Канувшие и спасенные | страница 21
Кто становился капо? В этом вопросе следует разобраться. В первую очередь те, кому представлялась такая возможность, а именно личности, в которых начальник лагеря или его уполномоченные (часто хорошие психологи) угадывали потенциальных коллаборантов: набранные по тюрьмам уголовники, для которых должность надсмотрщика была превосходной альтернативой заточению; политические заключенные, сломленные за пять-десять мучительных лет если не физически, то морально; впоследствии и евреи, коим даже толика власти казалась возможностью избежать «окончательного решения» их судьбы. Много было и таких (мы уже говорили об этом), кто просто стремился к власти. Назовем садистов — немногочисленных, но очень страшных, поскольку привилегированное положение давало им право мучить и унижать подчиненных. Назовем людей с комплексом неполноценности (это важная составная часть лагерного микрокосмоса, воссоздававшего макрокосмос тоталитарного общества): и в лагере, и в обществе ни на что не способные, ничем не примечательные люди, дорвавшись до власти, пресмыкаются перед вышестоящими начальниками, добиваясь таким способом не достижимого другим путем продвижения по социальной лестнице. Многие из притесняемых, заразившись вирусом власти от своих угнетателей, неосознанно стремились идентифицировать себя с ними.
Об этой идентификации, о миметизме, имитации и обмене ролями притеснителя и жертвы спорили немало и успели наговорить много всякой всячины: правдивой и лживой, надуманной и банальной, трогательной и глупой. Эта тема — не целина, а плохо вспаханное, вдоль и поперек истоптанное поле. Режиссер Лилиана Кавани, которую попросили в нескольких словах объяснить смысл ее прекрасного, но ошибочного фильма,[9] сказала: «Все мы жертвы или палачи и выбираем эти роли по собственному желанию. Только маркиз де Сад и Достоевский хорошо это поняли». «В любой обстановке, в любых отношениях, — добавила она, — обнаруживается пара „жертва — палач", более или менее ярко выраженная обычно на бессознательном уровне».
Я не разбираюсь в бессознательном, в глубинах психики, но знаю, что те немногие, кто разбираются, всегда осторожны в своих суждениях.
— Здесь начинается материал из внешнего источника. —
Definition scanExp (s : string) : option (bool * string) :=
  match s with
  | String c s' =>
    if ((c =? "e") || (c =? "E"))%char then
      let s2 := match s' with
                | String g r => if ((g =? "+") || (g =? "-"))%char then r else s'
                | EmptyString => s'
                end in
      match scanDigits s2 with
      | (Decimal.Nil, _) => None
      | (_, r) => Some (true, r)
      end
    else Some (false, s)
  | EmptyString => Some (false, s)
  end.

Definition scanNumber (s : string) : option (value * string) :=
  let (neg, s1) := match s with
                   | String c r => if (c =? "-")%char then (true, r) else (false, s)
                   | EmptyString => (false, s)
                   end in
  match scanIntPart s1 with
  | None => None
  | Some (d, s2) =>
    match scanFrac s2 with
    | None => None
    | Some (frac, s3) =>
      match scanExp s3 with
      | None => None
      | Some (exp, s4) =>
        if frac || exp
        then Some (Float (take (String.length s - String.length s4) s), s4)
        else
          let n := Z.of_N (N.of_uint d) in
          Some (Int (if neg then - n else n)%Z, s4)
      end
    end
  end.

Definition scanLiteral (s : string) : option (value * string) :=
  if String.prefix "true" s then Some (Bool true, drop 4 s)
  else if String.prefix "false" s then Some (Bool false, drop 5 s)
  else if String.prefix "null" s then Some (Null, drop 4 s)
  else None.

Definition withRest {A B : Type} (f : A -> B) (o : option (A * string)) :
  option (B * string) :=
  match o with
  | Some (a, r) => Some (f a, r)
  | None => None
  end.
Не знаю и не стремлюсь узнать, живет во мне убийца или нет, знаю только, что невинной жертвой я был, а убийцей — нет; знаю, что убийцы существовали, и не только в Германии, и существуют теперь, востребованные и невостребованные, и что ставить знак равенства между убийцей и его жертвой — безнравственно; это извращенное эстетство или злой умысел. В любом случае тот, кто делает это, вольно или невольно оказывает ценную услугу фальсификаторам правды. Я знаю, что в лагере, как и вообще на сцене человеческой жизни, всякое случалось, но единичный случай ничего не доказывает. Прояснив этот вопрос и снова напомнив, что уравнивать обе роли — значит, начисто игнорировать нашу потребность в справедливости, я позволю себе еще порассуждать на эту тему.